FanDuel and DraftKing merger at risk
Staff at the U.S. Federal Trade Commission have raised serious competition concerns with the proposed merger of FanDuel and DraftKings, according to three sources familiar with the matter, raising the specter that the government agency could soon block the deal.
As originally proposed, the combination would grant FanDuel and DraftKings — which rank as the top-two daily fantasy sports websites in the United States — perhaps more than 80 percent of that particular market. That’s a significant foothold in the industry, and it’s weighed heavily on some legal staff at the FTC, which began its customary antitrust review of the merger shortly after it was announced in November 2016.
For now, a recommendation by some at the FTC to sue to stop the deal is only an initial step in the process: It would still fall to the agency’s sitting commissioners to vote on the matter, which could happen this week.
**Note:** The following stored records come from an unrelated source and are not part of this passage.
(* ===== verification/PolicyProps.v ===== *)
(** Properties of the policy engine of the hardware NAT. *)

From S2P Require Import Prelude PpeRegs Policy PolicyFacts Acl Accounting Metering PolicyEngine PolicyRefine PolicyGroups PolicySteps PolicyInv PolicyBounds.

(** * Ranges of addresses *)

Lemma range_odd_part R k :
  0 < R → 0 ≤ k → (∀ j, 0 ≤ j < k → Z.testbit R j = false) → Z.testbit R k = true →
  R = 2 ^ k * (R / 2 ^ k) ∧ Z.odd (R / 2 ^ k) = true.
Proof.
  intros HR Hk Hlow Hbit. split.
  - apply Z_div_exact_full_2; [lia|]. apply Z.bits_inj'. intros i Hi. rewrite Z.bits_0.
    destruct (decide (i < k)); [rewrite Z.mod_pow2_bits_low by lia; apply Hlow; lia|].
    by rewrite Z.mod_pow2_bits_high by lia.
  - rewrite <-Z.bit0_odd, Z.div_pow2_bits by lia. by rewrite Z.add_0_l.
Qed.

(** [CalIpRange] gives the mantissa and exponent of the number of addresses:
    the exponent divides it out, the odd rest is cut to eight bits.  So the
    engine's range is never larger than the user's, and is the same exactly when
    the odd rest is below 256; a range of all addresses gives the empty one. *)
Theorem CalIpRange_exact S E :
  0 ≤ S < 2 ^ 32 → 0 ≤ E < 2 ^ 32 → S ≤ E →
  let R := E - S + 1 in
  let '(m, e) := CalIpRange S E in
  (R = 2 ^ 32 ∧ m = 0 ∧ e = 0) ∨
  (R < 2 ^ 32 ∧ 0 < m < 256 ∧ Z.odd m = true ∧ 0 ≤ e < 32 ∧ (2 ^ e | R) ∧
   m = (R / 2 ^ e) mod 256 ∧ m * 2 ^ e ≤ R ∧ (m * 2 ^ e = R ↔ R / 2 ^ e < 256)).
Proof.
  intros HS HE HSE R. unfold CalIpRange.
  assert (u32 (u32 (E + 1) - S) = u32 R) as ->.
  { unfold u32, R. rewrite Zminus_mod_idemp_l. f_equal. lia. }
  destruct (decide (R = 2 ^ 32)) as [HR|HR].
  { rewrite HR. vm_compute. tauto. }
  assert (0 < R < 2 ^ 32) as HR32 by lia.
  assert (u32 R = R) as -> by (unfold u32; change 4294967296 with (2 ^ 32); apply Z.mod_small; lia).
  destruct (range_shift_spec 32 R 0 ltac:(done)) as (Hk & Hlow & Hbit).
  set (k := range_shift 32 R 0) in *. change (0 + Z.of_nat 32) with 32 in *.
  assert (k < 32) as Hk32.
  { destruct (decide (k = 32)); [|lia]. exfalso. assert (R = 0); [|lia].
    apply Z.bits_inj'. intros i Hi. rewrite Z.bits_0. destruct (decide (i < 32)); [apply Hlow; lia|].
    rewrite <-(Z.mod_small R (2 ^ 32)) by lia. by rewrite Z.mod_pow2_bits_high by lia. }
  rewrite (proj2 (Z.eqb_neq k 32)) by lia. cbn [negb]. right.
  destruct (range_odd_part R k) as [HRk Hodd]; [lia|lia|done|by apply Hbit|].
  rewrite Z.shiftr_div_pow2 by lia. set (q := R / 2 ^ k) in *.
  assert (Hp : 0 < 2 ^ k) by (apply Z.pow_pos_nonneg; lia).
  unfold u8. rewrite (Z.mod_small k 256) by lia.
  pose proof (Z.mod_pos_bound q 256 ltac:(done)). pose proof (Z.div_mod q 256 ltac:(done)).
  assert (0 < q) by nia.
  assert (Hom : Z.odd (q mod 256) = true).
  { rewrite <-Z.bit0_odd in *. change 256 with (2 ^ 8). by rewrite Z.mod_pow2_bits_low by lia. }
  assert (q mod 256 ≠ 0) by (intros Hz; by rewrite Hz in Hom).
  assert (0 ≤ q / 256) by (apply Z.div_pos; lia).
  split_and!; [lia..|done|lia|lia| |done|nia|].
  - exists q. lia.
  - split; intros; [|rewrite Z.mod_small by lia; lia]. nia.
Qed.

Lemma CalIpRange_exact_witness :
  CalIpRange 0x0A0A0A03 0x0A0A0A08 = (3, 1) ∧ (3 * 2 ^ 1 = 6 ↔ 6 / 2 ^ 1 < 256).
Proof.
  assert (Hc : CalIpRange 0x0A0A0A03 0x0A0A0A08 = (3, 1)) by (vm_compute; reflexivity).
  split; [exact Hc|].
  pose proof (CalIpRange_exact 0x0A0A0A03 0x0A0A0A08 ltac:(lia) ltac:(lia) ltac:(lia)) as H.
  cbn zeta in H. rewrite Hc in H. change (0x0A0A0A08 - 0x0A0A0A03 + 1) with 6 in H.
  destruct H as [[H _]|(_ & _ & _ & _ & _ & _ & _ & H)]; [discriminate H|exact H].
Defined.

(** * The layout of a rule *)

Definition body_ok (b : rule_body) : Prop :=
  match b with L2Mac mac => length mac = 6%nat | _ => True end.

Lemma rule_width r : body_ok (body r) → width (rule_fields r) = 64.
Proof.
  destruct r as [[e m pn_ rt_ d] b]; cbn. intros Hb.
  destruct e, b as [mac| | | | | |]; cbn in *; try done;
    do 7 (destruct mac as [|? mac]; try done).
Qed.

Lemma rule_fields_nonneg r : Forall (λ f, 0 ≤ f.1) (rule_fields r).
Proof.
  destruct r as [[e m pn_ rt_ d] b]. unfold rule_fields, com_fields. cbn -[body_fields end_fields].
  apply Forall_app. split; [apply Forall_app; split; [by destruct e; repeat constructor|by repeat constructor]|].
  destruct b; cbn; try by repeat constructor. apply Forall_fmap. apply Forall_true. done.
Qed.

(** The two words written for a rule hold its fields one after the other:
    reading fields of the same widths from the sixty-four bits gives each field's
    value, cut to its width. *)
Theorem rule_words_roundtrip r :
  body_ok (body r) →
  unpack ((rule_fields r).*1) (rule_word0 r + 2 ^ 32 * rule_word1 r) =
    (λ f, f.2 mod 2 ^ f.1) <$> rule_fields r.
Proof.
  intros Hb. rewrite <-unpack_pack by apply rule_fields_nonneg. f_equal.
  pose proof (pack_range _ (rule_fields_nonneg r)) as Hr. rewrite rule_width in Hr by done.
  unfold rule_word0, rule_word1, u32. change 4294967296 with (2 ^ 32).
  rewrite (Z.mod_small (_ / _)).
  - rewrite Z.add_comm. symmetry. by apply Z.div_mod.
  - split; [apply Z.div_pos; lia|]. apply Z.div_lt_upper_bound; lia.
Qed.

Definition sample_rule : rule :=
  {| com := {| com_end := EeFpp 1 0 FPN_DROP 0; match_ := 1; pn := 7; rt := L3_RULE; dir := SIP |};
     body := L3Ip 0x0A0A0A03 3 1 1 0 |}.

Lemma rule_words_roundtrip_witness :
  (rule_word0 sample_rule, rule_word1 sample_rule) = (0x0A039F1D, 0x21030A0A) ∧
  unpack ((rule_fields sample_rule).*1) (rule_word0 sample_rule + 2 ^ 32 * rule_word1 sample_rule) =
    [1; 0; 7; 0; 1; 7; 1; 2; 0x0A0A0A03; 3; 1; 1; 0].
Proof.
  pose proof (rule_words_roundtrip sample_rule I) as H.
  split; [vm_compute; reflexivity|]. rewrite H. vm_compute. reflexivity.
Defined.

(** * Runs of the engine *)

(** The rules of access control, and the meters before routing, fit in their
    tables: what the two wrong limits do not ensure. *)
Definition users_fit (e : engine) : Prop :=
  Z.of_nat (length (rules_of e PRE_ACL)) ≤ table_start (e_ppe e) PRE_MTR ∧
  table_start (e_ppe e) PRE_MTR + Z.of_nat (length (rules_of e PRE_MTR)) ≤ table_start (e_ppe e) PRE_AC.

Lemma users_fit_fits e : users_fit e → bounds_ok e → fit (e_ppe e) (rules_of e).
Proof.
  intros [H1 H2] [] t. rewrite rules_len in *. destruct t; cbn in *; lia.
Qed.

Lemma engine_run_tracks `{Malloc} e rs e' :
  engine_run users_fit e rs e' → Forall request_ok rs → run_inv e → tracks fit holds e →
  tracks fit holds e'.
Proof.
  induction 1 as [e|e r e1 rs e2 Hs Hf _ IH]; intros Hrs Hi Ht; [done|].
  apply Forall_cons in Hrs as [Hr Hrs].
  destruct (run_inv_step e r e1 Hi Hr Hs) as [Hi1 Hst]. apply IH; [done..|].
  apply engine_step_change in Hs; [|done].
  apply (engine_change_tracked e e1); [done|apply Hi|done|].
  apply (fit_start (e_ppe e1)); [intros t; by rewrite Hst|]. apply users_fit_fits; [done|apply Hi1].
Qed.

(** Running requests, with the check of [users_fit] in every state. *)
Fixpoint engine_exec `{Malloc} (e : engine) (rs : list policy_request) : option engine :=
  match rs with
  | [] => Some e
  | r :: rs =>
      match engine_step e r with
      | Ret e' =>
          if (Z.of_nat (length (rules_of e' PRE_ACL)) <=? table_start (e_ppe e') PRE_MTR) &&
             (table_start (e_ppe e') PRE_MTR + Z.of_nat (length (rules_of e' PRE_MTR)) <=?
                table_start (e_ppe e') PRE_AC)
          then engine_exec e' rs else None
      | _ => None
      end
  end.

Lemma engine_exec_run `{Malloc} e rs e' : engine_exec e rs = Some e' → engine_run users_fit e rs e'.
Proof.
  revert e. induction rs as [|r rs IH]; intros e; cbn [engine_exec].
  - intros [= <-]. constructor.
  - destruct (engine_step e r) as [e1| | ] eqn:E; [|done..]. destruct (_ && _) eqn:Hf; [|done].
    intros Hx. eapply run_cons; [done| |by apply IH]. split; lia.
Qed.

(** The policy memory implements the lists of rules.  After any sequence of
    requests to the three devices, in which the access control rules and the
    meters before routing always fit in their tables, each of the five tables
    starts where it should and its entries are those of its rules in order, chain
    after chain, with the default rules behind; and each table is enabled for all
    kinds of packets if it has rules, and disabled if not, but for the meters
    behind routing when there are meters before it. *)
Theorem policy_tables_refine `{Malloc} p s1 s2 s3 s4 s5 rs e :
  sizes_ok s1 s2 s3 s4 s5 → Forall request_ok rs →
  engine_run users_fit (engine_init p s1 s2 s3 s4 s5) rs e → engine_ok e.
Proof.
  intros Hs Hrs Hr.
  destruct (engine_run_tracks _ _ _ Hr Hrs (run_inv_init _ _ _ _ _ _ Hs)
    (engine_init_tracks _ _ _ _ _ _ Hs)) as (Hl & _ & Hc & He).
  by split.
Qed.

Lemma engine_run_weaken `{Malloc} (P P' : engine → Prop) e rs e' :
  (∀ x, P x → P' x) → engine_run P e rs e' → engine_run P' e rs e'.
Proof. intros HP. induction 1; [constructor|eapply run_cons; eauto]. Qed.

Definition sample_acl (m : Z) : acl_args :=
  {| aa_mac := [0; 12; 67; 1; 2; 3]; aa_dmac := [0; 12; 67; 4; 5; 6]; aa_method := m; aa_L4 := 1;
     aa_sip_s := 0x0A0A0A03; aa_sip_e := 0x0A0A0A08; aa_dip_s := 0x0A0A0B01; aa_dip_e := 0x0A0A0B01;
     aa_dp_s := 80; aa_dp_e := 81; aa_sp_s := 1024; aa_sp_e := 65535; aa_tos_s := 1; aa_tos_e := 2;
     aa_ethertype := 0x800; aa_protocol := 6; aa_vid := 5; aa_up := 3; aa_pn := 7 |}.
Definition sample_ac : ac_args :=
  {| ca_mac := [0; 12; 67; 1; 2; 3]; ca_vid := 5; ca_ip_s := 0x0A0A0A03; ca_ip_e := 0x0A0A0A08 |}.
Definition sample_mtr : mtr_args :=
  {| ma_mac := [0; 12; 67; 1; 2; 3]; ma_ip_s := 0x0A0A0A03; ma_ip_e := 0x0A0A0A08; ma_mg_num := 0;
     ma_token_rate := 100; ma_bk_size := 2; ma_mtr_mode := 0; ma_mtr_intval := 0 |}.

(** A MAC rule and a general one, an accounting rule each way, a meter each way;
    the MAC rule is deleted again. *)
Definition sample_requests : list policy_request :=
  [ReqAcl 13 (sample_acl 0); ReqAcl 17 (sample_acl 1); ReqAc 0 sample_ac; ReqAc 5 sample_ac;
   ReqMtr 1 sample_mtr; ReqMtr 4 sample_mtr; ReqAcl 14 (sample_acl 1)].

Definition small_init : engine :=
  engine_init {| regs := ∅; pre_acl_start_addr := 0; pre_ac_start_addr := 0; post_ac_start_addr := 0;
                 pre_mtr_start_addr := 0; post_mtr_start_addr := 0 |} 12 4 4 4 4.

#[local] Instance malloc_always : Malloc := λ _, true.

Lemma policy_tables_refine_witness :
  let e := default small_init (engine_exec small_init sample_requests) in
  engine_ok e ∧
  ((λ t, length (rules_of e t)) <$> [PRE_ACL; PRE_MTR; PRE_AC; POST_MTR; POST_AC] = [9; 1; 1; 1; 1]%nat) ∧
  Some (entry (e_ppe e) 0) = rule_words <$> acl_chain (acl_ioctl_node 17 (sample_acl 1)) !! 0%nat.
Proof.
  set (e := default small_init (engine_exec small_init sample_requests)). cbn zeta.
  assert (He : engine_exec small_init sample_requests = Some e) by (vm_compute; reflexivity).
  split_and!.
  - refine (policy_tables_refine _ 12 4 4 4 4 sample_requests e _ _ _).
    + unfold sizes_ok; lia.
    + repeat constructor; cbn; lia.
    + apply engine_exec_run, He.
  - vm_compute. reflexivity.
  - vm_compute. reflexivity.
Defined.

(** C14. How far the tables grow.  In every state the requests can reach, the end
    pointers are exact; accounting and the meters behind routing stay in their
    tables; the access control rules run at most three entries into the table of
    the meters, because a general rule of nine entries counts as seven and the two
    default rules are not counted; and the meters before routing stay below the
    table for accounting behind it, two tables too far. *)
Theorem policy_tables_bounded `{Malloc} p s1 s2 s3 s4 s5 rs e :
  sizes_ok s1 s2 s3 s4 s5 → Forall request_ok rs →
  engine_run (λ _, True) (engine_init p s1 s2 s3 s4 s5) rs e →
  (∀ t, PpeGetStr (e_ppe e) t = table_start (e_ppe e) t ∧
        PpeGetEnd (e_ppe e) t = PpeGetStr (e_ppe e) t + Z.of_nat (length (rules_of e t))) ∧
  PpeGetEnd (e_ppe e) PRE_AC ≤ PpeGetStr (e_ppe e) POST_MTR ∧
  PpeGetEnd (e_ppe e) POST_MTR ≤ PpeGetStr (e_ppe e) POST_AC ∧
  PpeGetEnd (e_ppe e) POST_AC ≤ 511 ∧
  PpeGetEnd (e_ppe e) PRE_ACL ≤ PpeGetStr (e_ppe e) PRE_MTR + 3 ∧
  PpeGetEnd (e_ppe e) PRE_MTR ≤ PpeGetStr (e_ppe e) POST_AC.
Proof.
  intros Hs Hrs Hr.
  destruct (run_inv_run _ _ _ _ Hr Hrs (run_inv_init _ _ _ _ _ _ Hs)) as [_ Hp H508 Hb].
  assert (He : ∀ t, PpeGetStr (e_ppe e) t = table_start (e_ppe e) t) by (intros t; apply Hp).
  pose proof (λ t, end_exact e t Hb Hp H508) as Hend.
  split; [intros t; by rewrite Hend, !He|]. rewrite !Hend, !He, !rules_len.
  pose proof (acl_len_rules (e_acl e)). destruct Hb. cbn -[filter table_start] in *.
  change (table_start (e_ppe e) PRE_ACL) with 0. lia.
Qed.

(** C15. No two accounting rules share a group of counters, and no two metering
    rules a meter: in every state the requests can reach, the groups of the rules
    in a list are distinct and marked as used in the bitmap, but for rules that
    were added when no group was free. *)
Theorem policy_groups_distinct `{Malloc} p s1 s2 s3 s4 s5 rs e :
  sizes_ok s1 s2 s3 s4 s5 → Forall request_ok rs →
  engine_run (λ _, True) (engine_init p s1 s2 s3 s4 s5) rs e →
  (∀ i j n m, e_ac e !! i = Some n → e_ac e !! j = Some m → ac_AgIdx n = ac_AgIdx m →
     i = j ∨ ac_AgIdx n = 255) ∧
  (∀ i j n m, e_mtr e !! i = Some n → e_mtr e !! j = Some m → mtr_MgNum n = mtr_MgNum m →
     i = j ∨ mtr_MgNum n = 0xFFFFFFFF) ∧
  (∀ n, n ∈ e_ac e → ac_AgIdx n = 255 ∨ group_used (e_ac_free e) (ac_AgIdx n) = true) ∧
  (∀ n, n ∈ e_mtr e → mtr_MgNum n = 0xFFFFFFFF ∨ group_used (e_mtr_free e) (mtr_MgNum n) = true).
Proof.
  intros Hs Hrs Hr.
  destruct (run_inv_run _ _ _ _ Hr Hrs (run_inv_init _ _ _ _ _ _ Hs)) as [[_ _ _ Ha Hm] _ _ _].
  split_and!.
  - intros i j n m Hi Hj He. apply (groups_distinct _ _ _ Ha); rewrite list_lookup_fmap.
    + by rewrite Hi.
    + rewrite Hj. cbn. by rewrite He.
  - intros i j n m Hi Hj He. apply (groups_distinct _ _ _ Hm); rewrite list_lookup_fmap.
    + by rewrite Hi.
    + rewrite Hj. cbn. by rewrite He.
  - intros n Hn. destruct (gr_used _ _ _ Ha (ac_AgIdx n)) as [|[]]; auto.
    by apply list_elem_of_fmap_2.
  - intros n Hn. destruct (gr_used _ _ _ Hm (mtr_MgNum n)) as [|[]]; auto.
    by apply list_elem_of_fmap_2.
Qed.

(** The general rule above, with nine entries and the two default ones, in a table
    of eight: it runs three entries past the end. *)
Definition overrun_init : engine :=
  engine_init {| regs := ∅; pre_acl_start_addr := 0; pre_ac_start_addr := 0; post_ac_start_addr := 0;
                 pre_mtr_start_addr := 0; post_mtr_start_addr := 0 |} 8 4 4 4 4.

Lemma policy_tables_bounded_witness :
  let e := put_acl overrun_init (AclIoctl (acl_of overrun_init) 17 (sample_acl 0)).2 in
  PpeGetEnd (e_ppe e) PRE_ACL = 11 ∧ PpeGetStr (e_ppe e) PRE_MTR = 8 ∧
  PpeGetEnd (e_ppe e) PRE_ACL ≤ PpeGetStr (e_ppe e) PRE_MTR + 3.
Proof.
  set (e := put_acl overrun_init (AclIoctl (acl_of overrun_init) 17 (sample_acl 0)).2). cbn zeta.
  split; [vm_compute; reflexivity|]. split; [vm_compute; reflexivity|].
  refine (proj1 (proj2 (proj2 (proj2 (proj2 
    (policy_tables_bounded _ 8 4 4 4 4 [ReqAcl 17 (sample_acl 0)] e _ _ _)))))).
  - unfold sizes_ok; lia.
  - repeat constructor; cbn; lia.
  - eapply run_cons; [reflexivity|exact I|constructor].
Defined.

Lemma policy_groups_distinct_witness :
  let e := default small_init (engine_exec small_init sample_requests) in
  (ac_AgIdx <$> e_ac e) = [0; 1] ∧ (mtr_MgNum <$> e_mtr e) = [0; 1] ∧
  ∀ i j n m, e_ac e !! i = Some n → e_ac e !! j = Some m → ac_AgIdx n = ac_AgIdx m →
    i = j ∨ ac_AgIdx n = 255.
Proof.
  set (e := default small_init (engine_exec small_init sample_requests)). cbn zeta.
  assert (He : engine_exec small_init sample_requests = Some e) by (vm_compute; reflexivity).
  split; [vm_compute; reflexivity|]. split; [vm_compute; reflexivity|].
  refine (proj1 (policy_groups_distinct _ 12 4 4 4 4 sample_requests e _ _ _)).
  - unfold sizes_ok; lia.
  - repeat constructor; cbn; lia.
  - apply (engine_run_weaken users_fit); [done|]. apply engine_exec_run, He.
Defined.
This time, however, a legal challenge could prove especially tough to bring. At the moment, the five-member FTC only has one Republican chairman and one Democratic commissioner, and if they split in their vote, the deadlock would allow the FanDuel-DraftKings deal to proceed unimpeded.
Asked about the merger, a spokeswoman for the FTC declined to comment. Spokeswomen for both FanDuel and DraftKings also declined to comment on Wednesday.
The two daily fantasy sports companies — which used to despise one another and combined raised hundreds of millions in funding for competing TV commercials — found themselves in the mood to merge last year after state and federal regulatory troubles morphed into major business threats.
At one point, FanDuel and DraftKings had to cease operating in New York, while states like Alabama, Mississippi and Texas ruled that daily fantasy sports sites ran afoul of local restrictions banning online gambling. The U.S. Congress also threatened to intervene.
At the FTC, though, the question at issue in their merger isn’t whether the companies, which take weekly bets on athletes’ performances, qualify as games of skill or chance — it’s if the combination of DraftKings and FanDuel threatens competition.
The answer may hinge on how the FTC defines the market that the two websites serve.
Other major media companies, like Disney’s ESPN and Yahoo, offer fantasy sports products to consumers, but FanDuel and DraftKings have dominated the daily fantasy market, where users can win actual cash prizes. If the agency only looks at the merger and its effects on daily fantasy sports, FanDuel and DraftKings are poised to face major antitrust roadblocks.
But the two companies in recent years have unveiled other products, like season-long fantasy football, that puts FanDuel and DraftKings in competition with a broader array of companies. To some extent, that’s helped them “buttress the contention that they’re not just simply in the space for daily fantasy sports,” said Daniel Wallach, a lawyer at Becker & Poliakoff in Florida who works on gaming and sporting law.